From: L.Castellucci <lightcastle_at_...>
Date: Sun, 17 Dec 2006 00:40:12 -0500


On December 16, 2006 02:29 pm, Jane Williams wrote:

> (put pen down all disappointed.) You've met me before,
> haven't you? :)

OK, *I* am intrigued by it. Can you get a 100 word narrative chock full of evocative abilities like Ashley suggested?

> Nice! Catchphrases, effectively.

And that's the problem, I don't see catch phrases working well out of a narrative. Mind you, I am likely to allow a player to take the "condescendingly brilliant" that came from a narrative and let them change it to, "I'm sorry, you simply wouldn't understand."

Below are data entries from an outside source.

(** [Args] and [Template] once the slice of the arguments is known. *)
Lemma set_final_step w c x ca l fa0 :
  args_inv w → clis w !! c = Some x →
  slice_ok (arg_arrays w) ca → (∀ a, array_of (globalArgs x) = Some a → array_of ca ≠ Some a) →
  (∀ a, array_of ca = Some a → a ∈ owned x ∨ ∀ d y, clis w !! d = Some y → a ∉ owned y) →
  l = fa0 →
  ∃ w', (fa <-! args_append (globalArgs x) l ;; put_cli c (with_args ca fa x) ;;! ret c)%go w =
          (Ret c, w') ∧
    op_result w c (elems (arg_arrays w) (globalArgs x), elems (arg_arrays w) ca,
                   elems (arg_arrays w) (globalArgs x) ++ fa0) w'.
Proof.
  intros Hinv Hc Hca Hne Hown ->.
  destruct (set_final_args w c x ca fa0 Hinv Hc Hca Hne) as (fa & h & Ha & Hk & Hx & Eg & Ec & Ef & Hfa).
  unfold gobind at 1. rewrite Ha. eexists. split; [reflexivity|].
  assert (∀ a, a ∈ owned (with_args ca fa x) → ∀ d y, d ≠ c → clis w !! d = Some y → a ∉ owned y) as Hsep.
  { intros a [Hg|[Hc'|Hf]]%elem_of_owned d y Hd Hy;
      cbn [with_args globalArgs commandArgs finalArgs] in *.
    - apply (ai_separate _ Hinv c d x y a); [done..|]. apply elem_of_owned. by left.
    - destruct (Hown a Hc') as [Ho|Ho]; [|by apply (Ho d)]. by apply (ai_separate _ Hinv c d x y a).
    - destruct Hfa as [E|E].
      + apply (ai_separate _ Hinv c d x y a); [done..|]. apply elem_of_owned. left. congruence.
      + assert (a = length (arg_arrays w)) as -> by congruence.
        intros Hay. pose proof (owned_lt _ _ _ (ai_ok _ Hinv d y Hy) Hay). lia. }
  match goal with |- op_result _ _ _ ?u => set (w' := u) end.
  assert (clis w' = <[c := with_args ca fa x]> (clis w)) as Hcl by done.
  destruct (args_inv_update w w' c x (with_args ca fa x) Hinv Hc Hcl Hk Hx Hsep) as [Hinv' Ho].
  split; [done|]. split.
  - exists (with_args ca fa x). split.
    + rewrite Hcl. apply list_lookup_insert_eq. by eapply lookup_lt_Some.
    + unfold view_of. cbn. by rewrite Eg, Ec, Ef.
  - intros d y Hd Hy. destruct (Ho d y Hd Hy). eauto.
Qed.

Lemma Args_step w c x l :
  args_inv w → clis w !! c = Some x →
  ∃ w', Args c l w = (Ret c, w') ∧
    op_result w c (elems (arg_arrays w) (globalArgs x), l, elems (arg_arrays w) (globalArgs x) ++ l) w'.
Proof.
  intros Hinv Hc. unfold Args, Args_slice. destruct l as [|a l].
  - rewrite gobind_ret. unfold gobind at 1. rewrite (get_cli_Some _ _ _ Hc).
    unfold args_read. unfold gobind at 1. cbn [elems].
    destruct (set_final_step w c x None [] [] Hinv Hc) as (w' & E & H); try done. by exists w'.
  - generalize (a :: l). clear a l. intros l.
    destruct (literal_step w c x l Hinv Hc) as (Hinv1 & Hcl & Hs & He & Hv & Hne).
    set (w1 := set_args _ w) in *. set (s := Some (length (arg_arrays w), length l)) in *.
    unfold gobind at 1. change (args_literal l w) with (Ret (A := slice) s, w1). cbn beta match.
    assert (clis w1 !! c = Some x) as Hc1 by by rewrite Hcl.
    unfold gobind at 1. rewrite (get_cli_Some _ _ _ Hc1).
    unfold args_read. unfold gobind at 1. rewrite He.
    destruct (set_final_step w1 c x s l l Hinv1 Hc1 Hs Hne) as (w' & E & Hi & Hx & Ho); [|done|].
    { intros b [= <-]. right. intros d y Hy Hb.
      pose proof (owned_lt _ _ _ (ai_ok _ Hinv d y Hy) Hb). lia. }
    exists w'. split; [done|]. split; [done|]. pose proof (view_global _ _ x (Hv c x Hc)) as Hg. rewrite He, Hg in Hx. split; [done|].
    intros d y Hd Hy. destruct (Ho d y Hd) as (y' & Hy' & Hvy); [by rewrite Hcl|].
    exists y'. split; [done|]. by rewrite Hvy, (Hv d y Hy).
Qed.

Lemma grows_ok (s t : slice) (h h' : list (list string)) :
  grows s h h' → slice_ok h t → slice_ok h' t.
Proof.
  intros [_ Hg]. destruct t as [[a n]|]; [|done]. intros (arr & Ha & Hn).
  destruct (Hg a arr Ha) as (arr' & Ha' & Hl & _). exists arr'. split; [done|lia].
Qed.

Lemma Template_step w c x t :
  args_inv w → clis w !! c = Some x → verb x = "get"%string →
  ∃ w', Template c t w = (Ret c, w') ∧
    op_result w c (elems (arg_arrays w) (globalArgs x), elems (arg_arrays w) (commandArgs x),
      elems (arg_arrays w) (globalArgs x) ++ elems (arg_arrays w) (commandArgs x) ++ template_args t) w'.
Proof.
  intros Hinv Hc Hv. destruct (ai_ok _ Hinv c x Hc) as (Hg & Hca & Hfa & Hne).
  unfold Template. unfold gobind at 1. rewrite (get_cli_Some _ _ _ Hc), Hv. cbn [negb String.eqb Ascii.eqb Bool.eqb].
  unfold gobind at 1. unfold args_append at 1.
  destruct (append _ spare (commandArgs x) _ (arg_arrays w)) as [ca h] eqn:Ea.
  destruct (append_spec _ _ _ _ _ _ _ Ea Hca) as (He & Hok & Hgr & Harr & _).
  unfold args_read. unfold gobind at 1. set (w1 := set_args h w).
  change (elems (arg_arrays w1) ca) with (elems h ca). rewrite He.
  assert (keeps_arrays (owned x) (arg_arrays w) (arg_arrays w1)) as Hk.
  { eapply grows_keeps; [exact Hgr|]. intros a Ha. apply elem_of_owned. by right; left. }
  destruct (args_inv_update w w1 c x x Hinv Hc) as [Hinv1 Ho].
  { by rewrite list_insert_id. }
  { done. }
  { split_and!; try done; by eapply grows_ok. }
  { intros a Ha d y Hd Hy. by apply (ai_separate _ Hinv c d x y a). }
  destruct (grows_elems _ (commandArgs x) _ _ Hgr Hca) as [Ec Hc1]; [by right|].
  destruct (grows_elems _ (globalArgs x) _ _ Hgr Hg) as [Eg Hg1].
  { destruct (array_of (globalArgs x)) as [b|] eqn:E2.
    - left. intros E. by apply (Hne b).
    - right. destruct (globalArgs x) as [[]|]; [done|cbn; lia]. }
  destruct (set_final_step w1 c x (commandArgs x) (elems (arg_arrays w) (commandArgs x) ++ template_args t)
              (elems (arg_arrays w) (commandArgs x) ++ template_args t) Hinv1 Hc Hc1 Hne)
    as (w' & E & Hi & Hx & Hrest); [|done|].
  { intros a Ha. left. apply elem_of_owned. by right; left. }
  exists w'. split; [exact E|]. split; [done|].
  change (arg_arrays w1) with h in Hx. rewrite Eg, Ec in Hx. split; [done|].
  intros d y Hd Hy. destruct (Hrest d y Hd Hy) as (y' & Hy' & Hvy).
  exists y'. split; [done|]. rewrite Hvy. by apply (Ho d y Hd Hy).
Qed.

Lemma Namespace_Ret c w w' ns : Namespace c w = (Ret ns, w') → w' = w.
Proof.
  unfold Namespace, gobind, get_cli, get_framework, ret. intros H. repeat destr_match; by simplify_eq.
Qed.

Lemma Namespace_ext c w w' :
  clis w = clis w' → frameworks w = frameworks w' → fst (Namespace c w) = fst (Namespace c w').
Proof.
  intros Hc Hf. unfold Namespace, gobind, get_cli, get_framework, ret. rewrite <- Hc.
  destruct (clis w !! c); [|done]. rewrite <- Hf. by destruct (frameworks w !! _).
Qed.

(** A literal and an [append] to it. *)
Lemma fresh_args w xs ys :
  ∃ s0 h0 s h, args_literal xs w = (Ret s0, set_args h0 w) ∧
    args_append s0 ys (set_args h0 w) = (Ret s, set_args h (set_args h0 w)) ∧
    elems h s = xs ++ ys ∧ slice_ok h s ∧
    (∀ a, array_of s = Some a → length (arg_arrays w) ≤ a) ∧ keeps_arrays [] (arg_arrays w) h ∧
    h0 = arg_arrays w ++ [xs].
Proof.
  unfold args_literal, args_append.
  destruct (literal xs (arg_arrays w)) as [s0 h0] eqn:El. exists s0, h0.
  destruct (literal_spec _ _ _ _ El) as (He0 & Hok0 & Ha0 & ->).
  cbn [set_args arg_arrays].
  destruct (append _ spare s0 ys _) as [s h] eqn:Ea. exists s, h.
  destruct (append_spec _ _ _ _ _ _ _ Ea Hok0) as (He & Hok & Hgr & Harr & _).
  rewrite He0 in He. split_and!; try done.
  - intros a Ha. rewrite Ha in Harr. destruct Harr as [E|E]; [rewrite Ha0 in E|]; injection E as ->;
      rewrite ?length_app; lia.
  - destruct Hgr as [Hl Hgr]. rewrite length_app in Hl. split; [lia|]. intros a arr Ha' _.
    destruct (Hgr a arr) as (arr' & Hlook & _ & Hsame & _); [by apply lookup_app_l_Some|].
    rewrite Hlook, Hsame; [done|]. rewrite Ha0. intros [= <-]. apply lookup_lt_Some in Ha'. lia.
Qed.

Lemma lookup_snoc_new {A} (l : list A) x : (l ++ [x]) !! length l = Some x.
Proof. by apply list_lookup_middle. Qed.

Lemma Run_add w w' x' :
  args_inv w → clis w' = clis w ++ [x'] → keeps_arrays [] (arg_arrays w) (arg_arrays w') →
  slice_ok (arg_arrays w') (globalArgs x') → commandArgs x' = None → finalArgs x' = None →
  (∀ a, array_of (globalArgs x') = Some a → length (arg_arrays w) ≤ a) →
  args_inv w' ∧
  ∀ d y, clis w !! d = Some y → clis w' !! d = Some y ∧ view_of w' y = view_of w y.
Proof.
  intros Hinv Hcl Hk Hg Hca Hfa Ha. apply (args_inv_add w w' x'); try done.
  - unfold cli_ok. by rewrite Hca, Hfa.
  - intros a Hx%elem_of_owned. rewrite Hca, Hfa in Hx. naive_solver.
Qed.

(** [Run] makes a new client, whose arrays are its own. *)
Lemma Run_step w c x commands w' p :
  args_inv w → clis w !! c = Some x → Run c commands w = (Ret p, w') →
  p = length (clis w) ∧ args_inv w' ∧
  (∃ x' ns, clis w' !! p = Some x' ∧
     (withoutNamespace x = false → fst (Namespace c w) = Ret ns) ∧
     view_of w' x' =
       ((if withoutNamespace x then [] else ["--namespace=" +:+ ns]) ++
        ["--kubeconfig=" +:+ configPath x] ++ commands, [], []) ∧
     Some (verb x') = head commands ∧ withoutNamespace x' = false) ∧
  ∀ d y, clis w !! d = Some y → clis w' !! d = Some y ∧ view_of w' y = view_of w y.
Proof.
  intros Hinv Hc Hrun. unfold Run in Hrun. unfold gobind at 1 in Hrun.
  rewrite (get_cli_Some _ _ _ Hc) in Hrun. unfold gobind at 1 in Hrun. unfold new_buffer at 1 in Hrun.
  set (w0 := set_buffers _ w) in Hrun.
  destruct (fresh_args w0 ["--kubeconfig=" +:+ configPath x] commands) as (s0 & h0 & g & h & El & Ea & Hg & Hok & Harr & Hk & _).
  destruct commands as [|v commands]; [done|].
  unfold gobind at 1 in Hrun. rewrite El in Hrun. unfold gobind at 1 in Hrun. rewrite Ea in Hrun.
  set (w1 := set_args h w0) in Hrun.
  destruct (withoutNamespace x) eqn:Ens.
  - rewrite gobind_ret in Hrun. unfold new_cli in Hrun. injection Hrun as <- <-. split; [done|].
    match goal with |- args_inv ?u ∧ _ => set (w' := u) end.
    destruct (Run_add w w' _ Hinv eq_refl Hk Hok eq_refl eq_refl Harr) as [Hinv' Ho].
    split; [done|]. split; [|done]. eexists _, ""%string. split; [apply lookup_snoc_new|].
    split; [done|]. split; [|done]. unfold view_of. cbn -[elems]. change (arg_arrays w') with h. by rewrite Hg.
  - apply gobind_Ret_inv in Hrun as (g2 & w4 & Hrun & Hnew).
    apply gobind_Ret_inv in Hrun as (ns & w2 & En & Hrun).
    apply Namespace_Ret in En as Hw2. subst w2.
    change (set_args h (set_args h0 w0)) with w1 in *.
    destruct (fresh_args w1 ["--namespace=" +:+ ns] (elems h g))
      as (s1 & h1 & g2' & h2 & El2 & Ea2 & Hg2 & Hok2 & Harr2 & Hk2 & Hh1).
    apply gobind_Ret_inv in Hrun as (n & w5 & En2 & Hrun). rewrite El2 in En2. injection En2 as <- <-.
    apply gobind_Ret_inv in Hrun as (l & w6 & El3 & Hrun). unfold args_read in El3.
    injection El3 as <- <-. change (arg_arrays (set_args h1 w1)) with h1 in Hrun.
    destruct (keeps_arrays_slice [] h h1 g) as [Eg _];
      [rewrite Hh1; apply keeps_arrays_new|done|intros; apply not_elem_of_nil|].
    rewrite Eg, Ea2 in Hrun. injection Hrun as <- <-.
    unfold new_cli in Hnew. injection Hnew as <- <-. split; [done|].
    match goal with |- args_inv ?u ∧ _ => set (w' := u) end.
    assert (keeps_arrays [] (arg_arrays w) (arg_arrays w')) as Hk'
      by (eapply keeps_arrays_trans; [exact Hk|exact Hk2]).
    destruct (Run_add w w' _ Hinv eq_refl Hk' Hok2 eq_refl eq_refl) as [Hinv' Ho].
    { intros a Ha%Harr2. destruct Hk as [Hl _]. change (length h ≤ a) in Ha.
      change (length (arg_arrays w) ≤ length h) in Hl. lia. }
    split; [done|]. split; [|done]. eexists _, ns. split; [apply lookup_snoc_new|].
    split; [intros _; by rewrite (Namespace_ext c w w1), En|]. split; [|done].
    unfold view_of. cbn -[elems]. change (arg_arrays w') with h2. by rewrite Hg2, Hg.
Qed.

(** ** The operations that leave the arguments alone *)

Definition slices_of (x : CLI) : slice * slice * slice := (globalArgs x, commandArgs x, finalArgs x).

Definition quiet (w0 w : world) : Prop :=
  arg_arrays w = arg_arrays w0 ∧ ∀ d, slices_of <$> clis w !! d = slices_of <$> clis w0 !! d.

Lemma quiet_refl w : quiet w w.
Proof. done. Qed.

Lemma quiet_view w0 w :
  args_inv w0 → quiet w0 w →
  args_inv w ∧ ∀ d x, clis w0 !! d = Some x →
    ∃ x', clis w !! d = Some x' ∧ view_of w x' = view_of w0 x.
Proof. intros Hinv [Ha Hs]. by apply args_inv_same. Qed.

Lemma keeps_get_cli w0 {A} c (k : CLI → go world A) :
  (∀ x, slices_of <$> clis w0 !! c = Some (slices_of x) → keeps (quiet w0) (k x)) →
  keeps (quiet w0) (gobind (get_cli c) k).
Proof.
  intros Hk w Hw. unfold gobind, get_cli. destruct (clis w !! c) as [x|] eqn:Hx; [|done].
  apply Hk; [|done]. destruct Hw as [_ Hs]. by rewrite <- Hs, Hx.
Qed.

Lemma keeps_put_cli w0 c x :
  slices_of <$> clis w0 !! c = Some (slices_of x) → keeps (quiet w0) (put_cli c x).
Proof.
  intros Hx w [Ha Hs]. split; [done|]. intros d. cbn. rewrite list_lookup_insert.
  case_decide as Hd; [|apply Hs]. destruct Hd as [-> _]. cbn. by rewrite Hx.
Qed.

Lemma keeps_quiet_mod w0 (f : world → world) :
  (∀ w, arg_arrays (f w) = arg_arrays w) → (∀ w, clis (f w) = clis w) →
  keeps (quiet w0) (modw f).
Proof. intros H1 H2 w [Ha Hs]. split; cbn; [by rewrite H1|]. intros d. rewrite H2. apply Hs. Qed.

Lemma keeps_quiet_read w0 s : keeps (quiet w0) (args_read s).
Proof. by intros w Hw. Qed.
Lemma keeps_quiet_framework w0 f : keeps (quiet w0) (get_framework f).
Proof. intros w Hw. unfold get_framework. by destruct (frameworks w !! f). Qed.
Lemma keeps_quiet_server w0 {A} (m : go W A) : keeps (quiet w0) (on_server m).
Proof. intros w Hw. unfold on_server. by destruct (m (server w)). Qed.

> Sadly, no. The points limitations mean it's turned
> into sums and strategy. Which is still a fun game, but
> a different one. You start off trying to use the rules
> to simply describe the person you want to be, then
> discover that you can't. You're not allowed to hate
> the man who killed your father all that strongly. Not
> if you want any points left over to love and feel
> protective towards your mother, anyway, and forget
> about any "can do" sort of abilities to do anything
> about either relationship. OK, maybe those could be
> grown in play, but the hate has to start high for the
> story to make sense. And the rules won't let you, so
> you start looking for how to stretch them, to make
> those points go further. Which has FA to do with
> roleplaying.

Sadly, I agree with you here.

> This does work very well. You probably don't know the
> character very well until you start playing them, so
> filling things in later makes a great deal of sense.

I've had good success with this as well. It's usually ended up as a list method thing, with them filling in more abilities as they go. Some start with a couple already obvious to them. I've never played with filling it in as narrative as one goes.